Он встретил нас на вокзале и, отодвинув рукав уже нового мундира, показал на циферблат здоровенных часов марки «ЗиМ», которые выдавали всем железнодорожникам. У моего отца тоже были такие.

– Вам во сколько приказано было явиться? – проскрипел он сквозь желтые прокуренные зубы, глядя поверх наших голов.

– Так… как бы вроде… в десять! – забормотал Генка, добровольно взявший функции вожака.

– Что значит «вроде»? А точнее?

– Ну, в девять сорок! – нагловато ответил я, уже в ту пору заводившийся с пол-оборота от любого, даже кажущегося хамства, от кого бы оно ни исходило. По этому поводу я имел много неприятностей, но должных выводов, к сожалению, не делал. Мама утверждала, что во мне бродят избыточные гены диковатых армавирских черкесов. По свидетельству Федора Щербины, написавшего в начале двадцатого века «Историю города Армавира и черкесогаев», род Айдиновых (наших пращуров) отличался неуемной непредсказуемостью в поведении, драчливостью в поступках и даже склонностью к угону скота у зазевавшихся соседей. Мама же, как и большинство кавказских женщин, была сдержанна, рассудочна и поразительно терпелива. Поэтому всегда меня учила (правда, без особого успеха), что язык надо держать за зубами. Так и на этот раз. «Чего влез?» – запоздало пенял я себя.

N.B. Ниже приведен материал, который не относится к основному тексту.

(** X18: after a successful POST /analyze the user's stored profile is the
    pre-request profile adapted with learning rate 0.1 ([updateProfile]), and
    that adapted profile is the one returned in the response. *)
Theorem X18_analyze_adapts_profile (st : UserService.State) (uid : string)
    (bm : BehaviorMetrics) (sid : option string) (now : Z) (u : User) :
  uid <> "" -> UserService.findUser st uid = Some u ->
  let r := BehaviorRoute.analyzeHandler st uid (Some bm) sid now in
  let p' := BehaviorAnalysis.updateProfile (behaviorProfile u) bm 0.1 now in
  r.1 = BehaviorRoute.Analyzed (BehaviorAnalysis.analyzeBehavior bm (behaviorProfile u)) p' /\
  option_map behaviorProfile (UserService.findUser r.2 uid) = Some p'.
Proof.
  intros Hu Hf. cbv zeta. pose proof (findUser_id _ _ _ Hf) as Hid.
  unfold BehaviorRoute.analyzeHandler.
  destruct (String.eqb_spec uid ""); [contradiction|]. rewrite Hf.
  unfold UserService.findUser, UserService.getAllUsers in *.
  cbn [fst snd UserService.updateBehaviorProfile UserService.users].
  rewrite setFirstProfile_mapFirst, Hid.
  erewrite find_mapFirstUser; [|intros x; reflexivity|exact Hf].
  split; reflexivity.
Qed.

(** John (id "1") is known; after the 20 ms sample his stored and returned
    profile is the default profile adapted by the sample. *)
Lemma X18_analyze_adapts_profile_witness :
  UserService.findUser route_state "1" = Some user_default /\
  (BehaviorRoute.analyzeHandler route_state "1" (Some sample_20ms) None 3%Z).1 =
    BehaviorRoute.Analyzed (BehaviorAnalysis.analyzeBehavior sample_20ms default_profile)
      (BehaviorAnalysis.updateProfile default_profile sample_20ms 0.1 3%Z) /\
  option_map behaviorProfile
    (UserService.findUser
       (BehaviorRoute.analyzeHandler route_state "1" (Some sample_20ms) None 3%Z).2 "1")
  = Some (BehaviorAnalysis.updateProfile default_profile sample_20ms 0.1 3%Z).
Proof.
  split; [reflexivity|].
  exact (X18_analyze_adapts_profile route_state "1" sample_20ms None 3%Z
           user_default ltac:(discriminate) eq_refl).
Defined.
(** * Chunks web app: content pipeline, provider gateway and chat fallback

    A shallow embedding of the TypeScript services
    [src/services/contentGenerator.ts], [src/services/llm/*.ts] and of the
    chat handler of [src/components/pages/ChatbotPage.tsx], with the facts
    the specification states about them.

    JavaScript strings are sequences of UTF-16 code units; a code unit is
    an [N].  Values decoded by [JSON.parse] are untyped at run time, so the
    records read from a provider response are [value]s, whatever the
    TypeScript annotation of the call site says. *)

From Stdlib Require Import List String Ascii NArith ZArith Bool Lia.
Import ListNotations.

Local Open Scope N_scope.

(* ================================================================== *)
(** * JavaScript strings *)
(* ================================================================== *)

Module JsString.

Definition jstring := list N.

(** A string literal of the source, given by its ASCII text. *)
Definition lit (t : string) : jstring :=
  map N_of_ascii (list_ascii_of_string t).

(** The same, with every apostrophe of [t] standing for a quotation mark
    (code unit 34): used for literals that hold JSON text. *)
Definition qlit (t : string) : jstring :=
  map (fun c => if c =? 39 then 34 else c) (lit t).

Definition nl : N := 10.
Definition quote : N := 34.

Fixpoint eqb (a b : jstring) : bool :=
  match a, b with
  | [], [] => true
  | x :: a', y :: b' => (x =? y) && eqb a' b'
  | _, _ => false
  end.

(** [String.prototype.startsWith] *)
Fixpoint startsWith (s prefix : jstring) {struct prefix} : bool :=
  match prefix, s with
  | [], _ => true
  | p :: prefix', c :: s' => (c =? p) && startsWith s' prefix'
  | _ :: _, [] => false
  end.

(** [String.prototype.includes]: some suffix of [s] starts with [sub]. *)
Fixpoint includes (s sub : jstring) : bool :=
  startsWith s sub ||
  match s with
  | [] => false
  | _ :: s' => includes s' sub
  end.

– Что значит «ну»? – Бронников со всей насупленностью переключился уже конкретно на меня. – Запомни и заруби себе на носу: девять сорок – это девять сорок, а не десять и не пятнадцать минут одиннадцатого, как приперлась ваша компания! Что касается «ну», то в разговоре со старшими для собственного благополучия засунь это слово, сам догадайся, куда… А если не догадаешься, я подскажу!

– Так ведь, Семён Брониславович, поезд только через час… Че спешить-то? – миролюбиво затянул Генка.

– Это не имеет значения! – отрезал Бронников. – Значение имеет только распоряжение руководства. Запомните это и зарубите на носу! С приходом состава я жду возле шестого вагона вместе с моими вещами. – Он повернулся и, заложив руки за спину, демонстративно равнодушно пошёл в сторону вокзального ресторана.

– Вот те на! – засмеялся самый щуплый, но и самый ехидный Борька Рыжкин. – Это мы, значит… сопровождающие… их чемодан… лица. Так, кажется, говорят в сообщениях ТАСС? Хороша у нас миссия…

– Главное, многообещающая! – добавил трусоватый, но самый эрудированный внук бывшего харбинского нотариуса Валерка Дербас.

– Да ладно вам! – зарычал Генка. – Тоже мне, представитель японского микадо! (Валерка был несколько монголоиден, и ему за это нередко доставалось). Все равно что-то таскать придется… Разбирайте Сёмкино барахло…

Так заглазно Сёмкой Бронников и прижился в нашей ершистой компании.